# Are the taxes I paid to the IRS this year "returnable" to me next year?



## Urbanappalachian (Dec 11, 2016)

Since most people who work regular jobs or get paid per diem or salary (not an independent contractor) have their taxes automatically taken out with each paycheck and thus they get a return of that money come tax day, I'm curious if independent contractors would also get a tax return the following year instead, or does the money go to social security, medicare, and so on? I guess I won't be getting back my $1900 I had to pay to the IRS this year, huh?


----------



## Older Chauffeur (Oct 16, 2014)

Urbanappalachian said:


> Since most people who work regular jobs or get paid per diem or salary (not an independent contractor) have their taxes automatically taken out with each paycheck and thus they get a return of that money come tax day, I'm curious if independent contractors would also get a tax return the following year instead, or does the money go to social security, medicare, and so on? I guess I won't be getting back my $1900 I had to pay to the IRS this year, huh?
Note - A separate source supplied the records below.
Lemma stoi_reads_back_printed_port_witness :
  stoi (dec 8080) = if (8080 <=? INT_MAX)%Z then stoi_value 8080 else stoi_out_of_range.
Proof. apply (stoi_reads_back_printed_port 8080). lia. Defined.

(** X20.  The exit status of the program is 0 or 255, and it is 255 in
    exactly these cases: fewer than five arguments, no server, no main
    loop, a port [std::stoi] throws on, or a pipeline that was built and a
    listener that did not start.  A constructor that throws, and an
    exception out of a callback, end in status 0 like a clean shutdown. *)
Theorem exit_status_of_main env sr schedule argv :
  exit_status (fst (main env sr schedule argv))
  = if (length argv <? 5)%nat
       || negb (soup_server_new_ok env)
       || negb (g_main_loop_new_ok env)
       || match stoi (nth 1 argv "") with stoi_value _ => false | _ => true end
       || match constructor env (nth 2 argv "") [], soup_server_listen_all_error env with
          | Returns _, Some _ => true
          | _, _ => false
          end
    then 255%Z else 0%Z.
Proof.
  rewrite main_returns.
  destruct (length argv <? 5)%nat; [done|].
  destruct (soup_server_new_ok env); [|done].
  destruct (g_main_loop_new_ok env); [|done]. cbn [negb orb].
  destruct (stoi (nth 1 argv "")); [|done..]. cbn [orb].
  destruct (constructor env (nth 2 argv "") []); [|done].
  by destruct (soup_server_listen_all_error env).
Qed.
End MoreOfStartup.
(** The loop over the lines of one search result.  A line that
    decodes to something else than an object raises in [.get]; the
    [except Exception] of the caller ends the work on this term, and
    what was appended before stays. *)
Fixpoint read_lines (lines : list Py.str) (all_videos : list video_dict)
    (seen_ids : gset Py.str) : list video_dict * gset Py.str :=
  match lines with
  | [] => (all_videos, seen_ids)
  | line :: rest =>
      match Py.strip line with
      | [] => read_lines rest all_videos seen_ids
      | _ =>
          match json_loads line with
          | JSONDecodeError => read_lines rest all_videos seen_ids
          | JsonNotObject => (all_videos, seen_ids)
          | JsonObject video_info =>
              let video_id := vi_id video_info in
              if bool_decide (video_id ∈ seen_ids)
              then read_lines rest all_videos seen_ids
              else read_lines rest
                     (all_videos ++ [video_of_info video_info])
                     ({[video_id]} ∪ seen_ids)
          end
      end
  end.

Definition search_cmd (term : Py.str) : list Py.str :=
  [Py.lit "yt-dlp"; Py.lit "--dump-json"; Py.lit "--no-download";
   Py.lit "--flat-playlist"; Py.lit "ytsearch100:" ++ term].
(** X4: when the pending key of a component's kind holds something that is
    not a list, [init] raises [AttributeError] at the append: the context
    and the server objects are left as they were and nothing is
    registered, even with a server present. *)
Theorem init_pending_not_a_list (self : Define) (st : State) (e : Entry) :
  ctx st !! pending_key (kind self) = Some e ->
  (forall l, e <> EComps l) ->
  fst (init self st) = Raise AttributeError /\
  ctx (snd (init self st)) = ctx st /\
  servers (snd (init self st)) = servers st.
Proof.
  intros He Hnot. unfold init, bind, ctx_has.
  destruct (ctx st !! MCP_SERVER_KEY) as [srv |] eqn:Hkey; simpl;
    unfold setdefault_append, bind, get_state; simpl; rewrite He;
    destruct e as [v | sid | l]; try (exfalso; apply (Hnot l); reflexivity);
    simpl; auto.
Qed.

Lemma init_pending_not_a_list_witness :
  fst (init Sample.five Sample.clobbered) = Raise AttributeError /\
  ctx (snd (init Sample.five Sample.clobbered)) = ctx Sample.clobbered /\
  servers (snd (init Sample.five Sample.clobbered)) = servers Sample.clobbered.
Proof.
  apply (init_pending_not_a_list Sample.five Sample.clobbered (EVal (VStr "five"))).
  - reflexivity.
  - intros l H. discriminate H.
Defined.

(** ** More on server creation *)

(** X5: creating a server again does not move anything over.  Whatever was
    registered before, after [MCPCreateServer.execute] the context refers
    to a new server that has received no registration call; the server
    objects that existed before, with their registrations, are still on
    the heap, unchanged, and the pending lists are what they were. *)
Theorem createServer_again_starts_empty (self : MCPCreateServer.t) (st : State) :
  sdk_installed st = true ->
  fst (MCPCreateServer.execute self st) = Ok tt /\
  (exists srv,
     server_of (snd (MCPCreateServer.execute self st)) = Some srv /\
     forall k, registrations k srv = []) /\
  (forall sid old, servers st !! sid = Some old ->
     servers (snd (MCPCreateServer.execute self st)) !! sid = Some old) /\
  (forall k, pending k (ctx (snd (MCPCreateServer.execute self st))) =
             pending k (ctx st)).
Proof.
  intros Hsdk.
  destruct (createServer_registers_nothing self st Hsdk) as [Hnew Hpend].
  destruct (execute_installed self st Hsdk) as [out Hexec].
  split; [rewrite Hexec; reflexivity |]. split; [exact Hnew |].
  split; [| exact Hpend].
  intros sid old Hold. rewrite Hexec. simpl.
  apply lookup_app_l_Some, Hold.
Qed.

Lemma createServer_again_starts_empty_witness :
  fst (MCPCreateServer.execute Sample.create_unnamed
         (snd (init Sample.five Sample.serving))) = Ok tt /\
  (exists srv,
     server_of (snd (MCPCreateServer.execute Sample.create_unnamed
                       (snd (init Sample.five Sample.serving)))) = Some srv /\
     forall k, registrations k srv = []) /\
  (forall sid old,
     servers (snd (init Sample.five Sample.serving)) !! sid = Some old ->
     servers (snd (MCPCreateServer.execute Sample.create_unnamed
                     (snd (init Sample.five Sample.serving)))) !! sid = Some old) /\
  (forall k,
     pending k (ctx (snd (MCPCreateServer.execute Sample.create_unnamed
                            (snd (init Sample.five Sample.serving))))) =
     pending k (ctx (snd (init Sample.five Sample.serving)))).
Proof.
  apply (createServer_again_starts_empty Sample.create_unnamed
           (snd (init Sample.five Sample.serving))).
  reflexivity.
Defined.

(** X6: what [MCPCreateServer.execute] prints with the SDK present: the
    line naming the server (the given name, or the default one), followed
    by the line listing the dependencies, comma separated, exactly when
    there are dependencies. *)
Theorem createServer_output (self : MCPCreateServer.t) (st : State) :
  sdk_installed st = true ->
  stdout (snd (MCPCreateServer.execute self st)) =
    stdout st ++
    Print ("Created MCP server: " ++
           if truthy_str (MCPCreateServer.server_name self)
           then str_opt (MCPCreateServer.server_name self)
           else "xircuits-mcp-server") ::
    match MCPCreateServer.dependencies self with
    | None | Some [] => []
    | Some deps => [Print ("With dependencies: " ++ String.concat ", " deps)]
    end.
Proof.
  intros Hsdk. unfold MCPCreateServer.execute, bind, get_state. rewrite Hsdk.
  simpl.
  destruct (truthy_str (MCPCreateServer.server_name self));
    destruct (MCPCreateServer.dependencies self) as [[| d deps] |];
    simpl; rewrite <- ?app_assoc; reflexivity.
Qed.

Lemma createServer_output_witness :
  stdout (snd (MCPCreateServer.execute Sample.create_unnamed Sample.fresh)) =
    [Print "Created MCP server: xircuits-mcp-server";
     Print "With dependencies: httpx, pandas"].
Proof.
  apply (createServer_output Sample.create_unnamed Sample.fresh). reflexivity.
Defined.

(** ** MCPRunServer *)

(** A [try] whose [except] clause only prints ends normally. *)
Lemma try_print_ok (body : M unit) (prefix : string) (st : State) :
  fst (try_except body (fun e => print (PrintExn prefix e)) st) = Ok tt.
Proof.
  unfold try_except. destruct (body st) as [[[] | e] st1]; reflexivity.
Qed.

(** X7: [MCPRunServer.execute] never raises and registers nothing: on
    every state it returns normally and leaves the context and the server
    objects as they were; every failure inside is caught and printed. *)
Theorem runServer_never_raises (st : State) :
  fst (MCPRunServer.execute st) = Ok tt /\
  ctx (snd (MCPRunServer.execute st)) = ctx st /\
  servers (snd (MCPRunServer.execute st)) = servers st.
Proof.
  split; [| apply runServer_registers_nothing].
  unfold MCPRunServer.execute, bind, ctx_has, ctx_item.
  destruct (ctx st !! MCP_SERVER_KEY) as [e |] eqn:Hkey; simpl;
    rewrite ?Hkey; [| reflexivity].
  apply try_print_ok.
Qed.

(** Without a server in the context [MCPRunServer.execute] does
    nothing but print its error line. *)
Theorem runServer_without_server (st : State) :
  ctx st !! MCP_SERVER_KEY = None ->
  MCPRunServer.execute st =
    (Ok tt,
     set_stdout (stdout st ++
       [Print "Error: MCP server not found in context. Please create a server first."])
       st).
Proof.
  intros Hnone. unfold MCPRunServer.execute, bind, ctx_has. rewrite Hnone.
  reflexivity.
Qed.

Lemma runServer_without_server_witness :
  MCPRunServer.execute Sample.fresh =
    (Ok tt,
     set_stdout
       [Print "Error: MCP server not found in context. Please create a server first."]
       Sample.fresh).
Proof. apply (runServer_without_server Sample.fresh). reflexivity. Defined.

(** ** MCPGetArgument *)

Lemma read_eq (a : InArg) (st : State) : read a st = (Ok (value_of a st), st).
Proof. destruct a; reflexivity. Qed.
(** * FishingBoat: a scale-to-zero TCP reverse proxy for containers

    A shallow embedding of the control plane of [fishingboat.go] and of
    the keyed mutex registry of [mutexmap.go], with the properties of
    the design document stated and settled against the Go code.

    Conventions of the embedding
    - Go's [int] is taken to be 64 bits wide: an [int] is a [Z] and
      every arithmetic operation is followed by [wrap64].  A [uint] is
      a [Z] reduced modulo [2^64].
    - Go maps are stdpp [gmap]s; a missing key reads as the zero value
      exactly where the Go code reads it without the [ok] flag.
    - A Go pointer to a heap cell is an address ([nat]) into an explicit
      store.
    - [time.Time] is a [Z] (nanoseconds on the monotonic clock).
    - Every interaction with the outside world (the container runtime,
      [net.Listen], [rand.Intn], the wall clock) is answered by an
      oracle that may depend on the whole history of earlier
      interactions, and is recorded in a trace. *)

From Stdlib Require Import ZArith Lia Bool List Ascii String.
From stdpp Require Import base option list gmap strings pretty fin_maps.

Local Open Scope Z_scope.

(* ===================================================================== *)
(** * Part I: the embedding *)
(* ===================================================================== *)

(** ** Go machine integers *)

Definition wrap64 (z : Z) : Z := (z + 2 ^ 63) mod 2 ^ 64 - 2 ^ 63.
Definition wrapu64 (z : Z) : Z := z mod 2 ^ 64.

Definition int_add (a b : Z) : Z := wrap64 (a + b).
Definition int_sub (a b : Z) : Z := wrap64 (a - b).
Definition uint_inc (a : Z) : Z := wrapu64 (a + 1).
Definition uint_dec (a : Z) : Z := wrapu64 (a - 1).

Definition is_int (z : Z) : Prop := - 2 ^ 63 <= z < 2 ^ 63.

(** ** mutexmap.go: the keyed mutex registry *)

Section MutexMapDefs.
Context {K : Type} `{Countable K}.

(** [type entry struct { mm; mutex *sync.Mutex; count int; key }].
    The [sync.Mutex] behind [mutex] is its [locked] flag. *)
Record entry := Entry {
  e_locked : bool;
  e_count : Z;
  e_key : K;
}.

(** [type MutexMap struct { mutexmap map[interface{}]*entry; mutex }].
    The entries live in [mm_heap]; [mutexmap] holds their addresses.
    The registry-wide [mutex] is represented by the atomicity of
    [Lock_registry] and [Unlock_registry]. *)
Record MutexMap := MkMutexMap {
  mutexmap : gmap K nat;
  mm_heap : gmap nat entry;
  mm_next : nat;
}.

Definition NewMutexMap : MutexMap :=
  {| mutexmap := ∅; mm_heap := ∅; mm_next := 0%nat |}.

(** The closure of [Lock]: find or create the entry, [e.count++].
    Returns the pointer [e]. *)
Definition Lock_registry (key : K) (mm : MutexMap) : nat * MutexMap :=
  let '(e, mm1) :=
    match mutexmap mm !! key with
    | Some e => (e, mm)
    | None =>
        let e := mm_next mm in
        (e, {| mutexmap := <[key := e]> (mutexmap mm);
               mm_heap := <[e := Entry false 0 key]> (mm_heap mm);
               mm_next := S (mm_next mm) |})
    end in
  (e, {| mutexmap := mutexmap mm1;
         mm_heap := alter (fun c => Entry (e_locked c) (int_add (e_count c) 1) (e_key c))
                          e (mm_heap mm1);
         mm_next := mm_next mm1 |}).

(** The closure of [Unlock]: [None] is the panic on a missing key. *)
Definition Unlock_registry (key : K) (mm : MutexMap) : option (nat * MutexMap) :=
  match mutexmap mm !! key with
  | None => None
  | Some e =>
      let heap1 :=
        alter (fun c => Entry (e_locked c) (int_sub (e_count c) 1) (e_key c))
              e (mm_heap mm) in
      let cnt := match heap1 !! e with Some c => e_count c | None => 0 end in
      Some (e, {| mutexmap := if decide (cnt <= 0) then delete key (mutexmap mm)
                              else mutexmap mm;
                  mm_heap := heap1;
                  mm_next := mm_next mm |})
  end.

(** [e.mutex.Lock()]: [None] when the sub-lock is held (the caller
    blocks, the step cannot be taken now). *)
Definition mutex_Lock (e : nat) (mm : MutexMap) : option MutexMap :=
  match mm_heap mm !! e with
  | Some c =>
      if e_locked c then None
      else Some {| mutexmap := mutexmap mm;
                   mm_heap := <[e := Entry true (e_count c) (e_key c)]> (mm_heap mm);
                   mm_next := mm_next mm |}
  | None => None
  end.

(** [e.mutex.Unlock()]: [None] is the runtime's fatal error on
    unlocking an unlocked mutex. *)
Definition mutex_Unlock (e : nat) (mm : MutexMap) : option MutexMap :=
  match mm_heap mm !! e with
  | Some c =>
      if e_locked c
      then Some {| mutexmap := mutexmap mm;
                   mm_heap := <[e := Entry false (e_count c) (e_key c)]> (mm_heap mm);
                   mm_next := mm_next mm |}
      else None
  | None => None
  end.

(** The atomic steps of the two methods, as goroutines interleave
    them. *)
Inductive mm_action :=
| ALockRegistry (key : K)
| AMutexLock (e : nat)
| AUnlockRegistry (key : K)
| AMutexUnlock (e : nat).

Definition mm_step (a : mm_action) (mm : MutexMap) : option MutexMap :=
  match a with
  | ALockRegistry key => Some (snd (Lock_registry key mm))
  | AMutexLock e => mutex_Lock e mm
  | AUnlockRegistry key => snd <$> Unlock_registry key mm
  | AMutexUnlock e => mutex_Unlock e mm
  end.

Fixpoint mm_run (l : list mm_action) (mm : MutexMap) : option MutexMap :=
  match l with
  | [] => Some mm
  | a :: l' =>
      match mm_step a mm with
      | Some mm' => mm_run l' mm'
      | None => None
      end
  end.

(** One uninterrupted call of each method, as its list of atomic
    steps in program order. *)
Definition Lock (key : K) (mm : MutexMap) : option MutexMap :=
  let '(e, mm1) := Lock_registry key mm in mutex_Lock e mm1.

Definition Unlock (key : K) (mm : MutexMap) : option MutexMap :=
  match Unlock_registry key mm with
  | Some (e, mm1) => mutex_Unlock e mm1
  | None => None
  end.

Definition is_lock (key : K) (a : mm_action) : bool :=
  match a with ALockRegistry k => bool_decide (k = key) | _ => false end.
Definition is_unlock (key : K) (a : mm_action) : bool :=
  match a with AUnlockRegistry k => bool_decide (k = key) | _ => false end.

Definition locks_of (key : K) (l : list mm_action) : Z :=
  Z.of_nat (length (filter (fun a => is_lock key a = true) l)).
Definition unlocks_of (key : K) (l : list mm_action) : Z :=
  Z.of_nat (length (filter (fun a => is_unlock key a = true) l)).
End MutexMapDefs.

Arguments entry : clear implicits.
Arguments MutexMap K {_ _}.
Arguments mm_action : clear implicits.

(** ** A state monad with panics

    [Ret] is a normal return, [Panic] a Go panic that nobody recovers
    (the process dies), [Blocked] a goroutine parked on a lock that is
    held.  Go's [error] values are ordinary results, not outcomes. *)

Definition error := string.

Inductive result (A : Type) :=
| Ok (a : A)
| Err (e : error).
Arguments Ok {A} a.
Arguments Err {A} e.

Inductive Outcome (A : Type) :=
| Ret (a : A)
| Panic (msg : string)
| Blocked.
Arguments Ret {A} a.
Arguments Panic {A} msg.
Arguments Blocked {A}.

Definition M (S A : Type) : Type := S -> Outcome (A * S).

Definition ret {S A} (a : A) : M S A := fun st => Ret (a, st).

Definition bind {S A B} (m : M S A) (k : A -> M S B) : M S B :=
  fun st =>
    match m st with
    | Ret (a, st') => k a st'
    | Panic msg => Panic msg
    | Blocked => Blocked
    end.

Definition panic {S A} (msg : string) : M S A := fun _ => Panic msg.

Notation "x <- c1 ;; c2" := (bind c1 (fun x => c2))
  (at level 20, c1 at level 99, c2 at level 200).
Notation "' pat <- c1 ;; c2" :=
  (bind c1 (fun x => match x with pat => c2 end))
  (at level 20, pat pattern, c1 at level 99, c2 at level 200).
Notation "c1 ;; c2" := (bind c1 (fun _ => c2))
  (at level 100, c2 at level 200, right associativity).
The taxes you paid this year are based on your 2017 income, and they are gone. What you make this year you will file a return on in 2019. The usual way to get a refund is file a tax return showing that you overpaid. You can pay quarterly estimated taxes, and if the $1900 you paid was your total liability and paid with your return, that's something you might consider. There also refundable credits if you qualify.
As an independent contractor, you do pay 15.3% of your net profit on Schedule C toward Social Security and Medicare.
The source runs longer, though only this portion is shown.